Marine Link
Tuesday, October 25, 2016

Totem Support Tool Helps Avoid Collisions

May 2, 2013

  • Photo: Totem
  • Photo: Totem
  • Photo: Totem Photo: Totem
  • Photo: Totem Photo: Totem

Totem ECDIS provides Decision Support tools for collision avoidance. The decision support tool gives the OOW a concrete advice on required course change or speed reduction needed to be at a safe distance from all targets.

In this circular we want to show another unique feature of Totem ECDIS, intended to prevent “ECDIS assisted” accidents.  Concrete warning on this subject was given in BIMCO report, :  "where officers are inadequately trained and the equipment is incorrectly set-up then things go wrong." The article said several groundings were marked as "ECDIS assisted."
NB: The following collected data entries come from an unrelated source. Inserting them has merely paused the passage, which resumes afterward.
(** *** No-pause mode *)

(** With the timer and typing play switched off, the stdin handler calls the
    player only for a submission, and then only when pausing is on. *)
Lemma stdin_signals_disabled (o : Options) (data : list Z) (s : Session) :
  noPauseMode o || negb (spotifyAvailable o) = true ->
  signals (onStdinData o data s) = signals s.
Proof.
  intros Hoff.
  assert (Hplay : spotifyAvailable o && negb (noPauseMode o) = false)
    by (destruct (noPauseMode o), (spotifyAvailable o); simpl in *; congruence).
  unfold onStdinData, onTypingPlay, scheduleTypingPause. cbv zeta.
  rewrite Hplay, Hoff.
  unfold clearTimeout. break_tests; reflexivity.
Qed.

Lemma stdin_timeouts_disabled (o : Options) (data : list Z) (s : Session) :
  noPauseMode o || negb (spotifyAvailable o) = true ->
  timeouts s = [] -> timeouts (onStdinData o data s) = [].
Proof.
  intros Hoff Hnil.
  assert (Hplay : spotifyAvailable o && negb (noPauseMode o) = false)
    by (destruct (noPauseMode o), (spotifyAvailable o); simpl in *; congruence).
  unfold onStdinData, onTypingPlay, scheduleTypingPause. cbv zeta.
  rewrite Hplay, Hoff.
  unfold clearTimeout. break_tests; simpl; rewrite ?Hnil; reflexivity.
Qed.

(** What [cleanup] does, whatever the session is like when it runs. *)
Lemma cleanup_effect (o : Options) (s : Session) :
  cleanupRuns (cleanup o s) = S (cleanupRuns s)
  /\ pidFile (cleanup o s) = None
  /\ settingsFile (cleanup o s) = Some (stringify2 (originalSettings s))
  /\ originalSettings (cleanup o s) = originalSettings s
  /\ signals (cleanup o s)
     = (signals s ++ if spotifyAvailable o then [Pause Cleanup] else [])%list
  /\ exited (cleanup o s) = exited s
  /\ awaiting (cleanup o s) = awaiting s
  /\ (forall h due, typingTimer s = Some h -> ~ In (h, due) (timeouts (cleanup o s))).
Proof.
  unfold cleanup. cbv zeta.
  change (typingTimer (set_cleanupRuns (S (cleanupRuns s)) s)) with (typingTimer s).
  destruct (typingTimer s) as [h|] eqn:Hh;
    destruct (stdinIsTTY o); destruct (spotifyAvailable o); simpl;
    rewrite ?app_nil_r; repeat split; try reflexivity; try discriminate.
  all: intros h' due Hh'; injection Hh' as <-; apply (clearTimeout_not_pending h s due).
Qed.

Lemma getProp_setProp_other (k k' : string) (v : json) (props : list (string * json)) :
  k <> k' -> getProp k (setProp k' v props) = getProp k props.
Proof.
  intros Hne. induction props as [|[k0 v0] rest IH]; simpl.
  - destruct (String.eqb k k') eqn:E; [apply String.eqb_eq in E; contradiction|reflexivity].
  - destruct (String.eqb k' k0) eqn:E'; simpl.
    + apply String.eqb_eq in E'; subst k0.
      destruct (String.eqb k k') eqn:E; [apply String.eqb_eq in E; contradiction|reflexivity].
    + destruct (String.eqb k k0); [reflexivity | exact IH].
Qed.

Lemma getProp_setProp_same (k : string) (v : json) (props : list (string * json)) :
  getProp k (setProp k v props) = Some v.
Proof.
  induction props as [|[k0 v0] rest IH]; simpl.
  - rewrite String.eqb_refl; reflexivity.
  - destruct (String.eqb k k0) eqn:E; simpl.
    + rewrite String.eqb_refl; reflexivity.
    + rewrite E; exact IH.
Qed.

(** Pushing a group under one event leaves the lists of the other events as
    they were. *)
Lemma pushGroup_other (event k : string) (group hooks hooks' : json) :
  pushGroup event group hooks = Ok hooks' -> k <> event ->
  match hooks' with JObj hp' => getProp k hp' | _ => None end
  = match hooks with JObj hp => getProp k hp | _ => None end.
Proof.
  intros Hpush Hne. destruct hooks as [| | | |items|hp]; simpl in Hpush;
    try discriminate.
  - injection Hpush as <-. reflexivity.
  - destruct (nullish (getProp event hp) (JArr [])); try discriminate.
    injection Hpush as <-. apply getProp_setProp_other; exact Hne.
Qed.

(** The snapshot [injectHooks] returns is the settings as read. *)
Lemma injectHooks_snapshot (parse : parser) (p : platform) (noPause : bool)
      (pidPath : string) (file : option string) (original : json)
      (written : option string) :
  injectHooks parse p noPause pidPath file = Ok (original, written) ->
  original = readSettings parse file.
Proof.
  unfold injectHooks, deepClone. cbv zeta.
  destruct (readSettings parse file) as [| | | |items|props]; simpl; try discriminate.
  - intros H; injection H as <- _; reflexivity.
  - destruct (pushGroup "PreToolUse" _ _) as [h1|]; simpl; [|discriminate].
    destruct (negb noPause); simpl.
    + destruct (pushGroup "Stop" _ _) as [h2|]; simpl; [|discriminate].
      destruct (pushGroup "Notification" _ _) as [h3|]; simpl; [|discriminate].
      intros H; injection H as <- _; reflexivity.
    + intros H; injection H as <- _; reflexivity.
Qed.

(** In no-pause mode the settings written list the same groups under [Stop]
    and [Notification] as the settings read. *)
Lemma no_pause_hooks_untouched (parse : parser) (p : platform) (pidPath : string)
      (file : option string) (original : json) (written : option string) :
  injectHooks parse p true pidPath file = Ok (original, written) ->
  exists doc,
    written = Some (stringify2 doc)
    /\ hookList "Stop" doc = hookList "Stop" original
    /\ hookList "Notification" doc = hookList "Notification" original.
Proof.
  unfold injectHooks, deepClone, writeSettings. cbv zeta.
  destruct (readSettings parse file) as [| | | |items|props]; simpl; try discriminate.
  - intros H; injection H as <- <-. eexists; repeat split.
  - destruct (pushGroup "PreToolUse" _ _) as [h1|] eqn:Hpush; simpl; [|discriminate].
    intros H; injection H as <- <-. eexists; split; [reflexivity|].
    unfold hookList. rewrite getProp_setProp_same.
    pose proof (pushGroup_other "PreToolUse" "Stop" _ _ _ Hpush ltac:(discriminate))
      as Hstop.
    pose proof (pushGroup_other "PreToolUse" "Notification" _ _ _ Hpush
                  ltac:(discriminate)) as Hnote.
    destruct (getProp "hooks" props) as [[| | | |hitems|hp]|]; simpl in *;
      try discriminate;
      destruct h1; simpl in *; split; congruence.
Qed.

(** The player calls of a no-pause session: play at launch, pause at cleanup. *)
Lemma no_pause_step (o : Options) (s : Session) (e : event) :
  noPauseMode o = true ->
  timeouts s = [] ->
  (forall sig, In sig (signals s) -> sig = Play Launch \/ sig = Pause Cleanup) ->
  timeouts (step o s e) = []
  /\ (forall sig, In sig (signals (step o s e)) ->
                  sig = Play Launch \/ sig = Pause Cleanup).
Proof.
  intros Hnp Hnil Hsig.
  assert (Hoff : noPauseMode o || negb (spotifyAvailable o) = true)
    by (rewrite Hnp; reflexivity).
  assert (Hone : oneIdleTimer s) by (left; exact Hnil).
  unfold step. destruct (exited s); [split; assumption|].
  destruct e as [data | ms | code | | k].
  - rewrite (stdin_signals_disabled o data s Hoff).
    split; [apply stdin_timeouts_disabled|]; assumption.
  - destruct (elapse_idle ms s Hnil) as (Hs & _ & _ & Ht & _).
    rewrite Hs. split; assumption.
  - unfold onExit, cleanupThenExit. cbv zeta.
    destruct (cleanup_effect o s) as (_ & _ & _ & _ & Hs & _).
    pose proof (oneIdleTimer_cleanup o s Hone) as Ht.
    destruct (spotifyAvailable o); simpl; (split; [exact Ht|]);
      rewrite Hs; intros sig Hin; apply in_app_or in Hin as [Hin | Hin]; auto;
      simpl in Hin; intuition.
  - unfold onSigint, cleanupThenExit. cbv zeta.
    set (s' := set_childKills (S (childKills s)) s).
    assert (Hone' : oneIdleTimer s') by exact Hone.
    destruct (cleanup_effect o s') as (_ & _ & _ & _ & Hs & _).
    pose proof (oneIdleTimer_cleanup o s' Hone') as Ht.
    destruct (spotifyAvailable o); simpl; (split; [exact Ht|]);
      rewrite Hs; intros sig Hin; apply in_app_or in Hin as [Hin | Hin]; auto;
      simpl in Hin; intuition.
  - unfold onPauseSettled. destruct (nth_error _ _); split; assumption.
Qed.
To avoid such ECDIS-assisted incidents, a new feature in Totem ECDIS is the Change Shift procedure.  The need for such a module was demonstrated in several incidents involving wrong use of ECDIS by navigators, either due to ignorance of the OOW or due to incorrect setup of the ECDIS. The procedure should be implemented at the beginning of each shift on the bridge by the OOW commencing a watch the change shift test will give the OOW a clear picture of the system functionality and will ascertain that the system is ready for the shift period.  A set of dozen tests is carried out during a period of 1-3 minutes, covering important items such as GPS position verification, safety contours, ascertaining safe course and updated charts for the next watch, etc. The procedure contains shortcut buttons that makes the checking procedure very easy and friendly, with hints and assistance where required. 

Documentation of all checks is being stored in log files, including the date, time, officer’s name and a short summary of the results of each test. The log files are available for replay and review at all times and can be viewed by Master or superintendent etc.

This procedure will increase safety onboard, the manufacturer claims,  and will help to prevent fatal mistakes caused when the officer who just began his watch is unaware of the exact setup of the equipment, possible offsets or different safety contours. The tests are designed to prevent erroneous decisions based on wrong interpretation or unawareness of the current setup.